A Advocacia-Geral da União (AGU) deu o primeiro passo para limitar a compra de terras por empresas brasileiras de capital estrangeiro no Brasil. O consultor-geral da União, Ronaldo Vieira Araújo Júnior, deu um parecer técnico revendo a norma vigente desde 1994, que liberava completamente as aquisições. O texto precisa ser aprovado pelo advogado-geral, José Antonio Dias Toffoli, e pelo presidente Luiz Inácio Lula da Silva. A expectativa da AGU é que a decisão saia em, no máximo, um mês.

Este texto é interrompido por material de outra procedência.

(* ===== verification/Field.v ===== *)
(** * Fields of a packet

    What the parsers of packet/impl/*.ipp repeat: the property field with its
    length, and a string or binary field with a length of two bytes.  The
    error code is the one the class reports. *)
From S2P Require Import Prelude Boost Utf8 Wire Error Property.

Section field.
Context {BE : BoostEndian}.

(** the property length, its bytes, the properties and the rest *)
Definition parse_property_field (ec : error_code) (loc : property_location.location) (buf : list byte)
    : result (Z * list byte * properties * list byte) :=
  (let? (property_length, property_length_buf, buf) := or_error (insert_advance_variable_length buf) ec in
   check? property_length <=? Z.of_nat (length buf) else ec in
   let? ps := make_properties (firstn (Z.to_nat property_length) buf) loc in
   Ok (property_length, property_length_buf, ps, skipn (Z.to_nat property_length) buf))%result.

(** the bytes of the length, the content and the rest *)
Definition parse_field (ec : error_code) (buf : list byte) : result (list byte * list byte * list byte) :=
  (let? (length_buf, buf) := or_error (insert_advance 2 buf) ec in
   let n := endian_load 2 length_buf in
   check? n <=? Z.of_nat (length buf) else ec in
   Ok (length_buf, firstn (Z.to_nat n) buf, skipn (Z.to_nat n) buf))%result.

Definition parse_utf8_field (ec : error_code) (buf : list byte) : result (list byte * list byte * list byte) :=
  (let? (length_buf, s, buf) := parse_field ec buf in
   check? utf8string_check s else ec in
   Ok (length_buf, s, buf))%result.
End field.

(** ** Facts *)

Lemma firstn_skipn_exact (a b : list byte) :
  firstn (Z.to_nat (Z.of_nat (length a))) (a ++ b) = a /\ skipn (Z.to_nat (Z.of_nat (length a))) (a ++ b) = b.
Proof. rewrite Nat2Z.id. split; [by rewrite take_app_length | by rewrite drop_app_length]. Qed.

Section field_facts.
Context {BE : BoostEndian} {BEO : BoostEndianOk}.

Lemma parse_property_field_bytes ec loc plb ps n rest :
  props_ok loc ps -> n = props.size ps -> n <= max_variable_bytes -> plb = val_to_variable_bytes n ->
  parse_property_field ec loc (plb ++ props.bytes ps ++ rest) = Ok (n, plb, ps, rest).
Proof.
  intros Hps Hn Hmax ->. unfold parse_property_field. pose proof (props_size_nonneg ps).
  rewrite insert_advance_variable_length_encode by lia. simpl. subst n.
  rewrite (proj2 (Z.leb_le _ _)) by (rewrite length_app, props_size_bytes; lia). simpl.
  rewrite props_size_bytes. destruct (firstn_skipn_exact (props.bytes ps) rest) as [-> ->].
  by rewrite make_properties_bytes.
Qed.

(** a content with its length field *)
Definition field_ok (s length_buf : list byte) : Prop :=
  Z.of_nat (length s) <= 0xffff /\ length_buf = be_bytes 2 (Z.of_nat (length s)).

Lemma field_load s length_buf : field_ok s length_buf -> length length_buf = 2%nat /\ endian_load 2 length_buf = Z.of_nat (length s).
Proof.
  intros (Hl & ->). split; [apply length_be_bytes|].
  assert (0 <= Z.of_nat (length s) < 256 ^ Z.of_nat 2) by (change (256 ^ Z.of_nat 2) with 65536; lia).
  rewrite <- endian_store_bytes, <- (app_nil_r (endian_store _ _)) by done. by apply load_of_store.
Qed.

Lemma parse_field_bytes ec s length_buf rest :
  field_ok s length_buf -> parse_field ec (length_buf ++ s ++ rest) = Ok (length_buf, s, rest).
Proof.
  intros H. apply field_load in H as [Hl Hn]. unfold parse_field. rewrite insert_advance_app by done. simpl.
  rewrite Hn, (proj2 (Z.leb_le _ _)) by (rewrite length_app; lia). simpl.
  by destruct (firstn_skipn_exact s rest) as [-> ->].
Qed.

Lemma parse_utf8_field_bytes ec s length_buf rest :
  field_ok s length_buf -> utf8string_check s = true ->
  parse_utf8_field ec (length_buf ++ s ++ rest) = Ok (length_buf, s, rest).
Proof. intros H Hu. unfold parse_utf8_field. rewrite parse_field_bytes by done. simpl. by rewrite Hu. Qed.

(** [endian_static_vector(size)] of a size that fits *)
Lemma field_ok_length s : Z.of_nat (length s) <= 0xffff -> field_ok s (endian_store 2 (Z.of_nat (length s))).
Proof. intros H. split; [done|]. apply endian_store_bytes. change (256 ^ Z.of_nat 2) with 65536. lia. Qed.

(** What the field parsers accept. *)
Lemma parse_field_Ok ec buf length_buf s rest :
  parse_field ec buf = Ok (length_buf, s, rest) -> buf = length_buf ++ s ++ rest /\ field_ok s length_buf.
Proof.
  unfold parse_field. intros H. bind_inv.
  match goal with H : insert_advance 2 buf = Some _ |- _ => apply copy_advance_Some in H as [-> Hl] end.
  match goal with H : (_ <=? _) = true |- _ => apply Z.leb_le in H; rename H into Hle end.
  subst s rest length_buf. rewrite firstn_skipn. split; [done|].
  pose proof (endian_load_bound 2 l) as Hb. change (256 ^ Z.of_nat 2) with 65536 in Hb.
  assert (Hn : Z.of_nat (length (firstn (Z.to_nat (endian_load 2 l)) l0)) = endian_load 2 l) by (rewrite length_firstn; lia).
  split; rewrite Hn; [lia|]. rewrite endian_load_val, firstn_all2 by lia. rewrite <- Hl. symmetry. apply be_bytes_val.
Qed.

Lemma parse_utf8_field_Ok ec buf length_buf s rest :
  parse_utf8_field ec buf = Ok (length_buf, s, rest) ->
  buf = length_buf ++ s ++ rest /\ field_ok s length_buf /\ utf8string_check s = true.
Proof.
  unfold parse_utf8_field. intros H. bind_inv.
  match goal with H : parse_field _ _ = Ok _ |- _ => apply parse_field_Ok in H as [? ?] end. by subst.
Qed.
End field_facts.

Hoje, pelo menos um território equivalente ao Estado da Paraíba - ou 5,5 milhões de hectares - está nas mãos de estrangeiros, segundo o Instituto Nacional de Colonização e Reforma Agrária, o Incra. Mas esse número já deve ser bem maior, porque os donos não são obrigados a declarar a nacionalidade quando registram suas terras. Além disso, nem sempre os cartórios cumprem as normas que exigem a anotação dos registros de estrangeiros em livro auxiliar.

A decisão de rever o parecer partiu do próprio governo, segundo Araújo Júnior. "A questão estava adormecida havia 15 anos. No ano passado, com o descontrole da aquisição de terras por grupos estrangeiros, o governo ficou preocupado e consultou a AGU para saber se uma revisão era viável", explica o consultor. "A questão está solucionada no âmbito da AGU, mas a palavra definitiva é do presidente."

Caso Lula aprove o texto, as empresas brasileiras de capital estrangeiro passam a ter as mesmas restrições impostas hoje aos estrangeiros não-residentes no País. A principal delas diz respeito ao tamanho das propriedades. A área rural não pode, por exemplo, ultrapassar um quarto do território do município onde está o imóvel. Em regiões delimitadas pelo Incra, o futuro dono vai precisar de autorização do instituto caso queira comprar trechos a partir de 15 hectares, dependendo da localização do imóvel.

A decisão certamente criará uma barreira para as empresas que estão se instalando no País. São grandes grupos agrícolas, geralmente argentinos, e fundos de investimentos americanos e europeus com muito dinheiro em caixa e dispostos a comprar dezenas de milhares de hectares de uma só vez. O Brasil virou um destino natural porque, além de água e clima, tem o maior estoque de terras disponíveis para a agricultura do mundo.

A lei que limita a compra de terras por estrangeiros foi criada no regime militar. Em 1994, o texto recebeu uma reinterpretação, que excluiu as empresas brasileiras de capital estrangeiro desse grupo. "Com a crise dos alimentos, a alta das commodities e o desenvolvimento da tecnologia do etanol, o valor das terras cresceu muito. São fatores que não existiam há dez anos", afirma Araújo Júnior. "O País precisa definir sua política fundiária. Um dos objetivos fundamentais da Constituição é a soberania nacional. É uma regra encontrada nos EUA e no México, por exemplo."

O assunto é polêmico. Muitos produtores brasileiros viram na associação com grupos estrangeiros uma forma de financiar e viabilizar seus negócios no campo. "A preocupação agora é com os efeitos dessa decisão. O governo vai ter de sentar com esses produtores para discutir a lei", diz o consultor.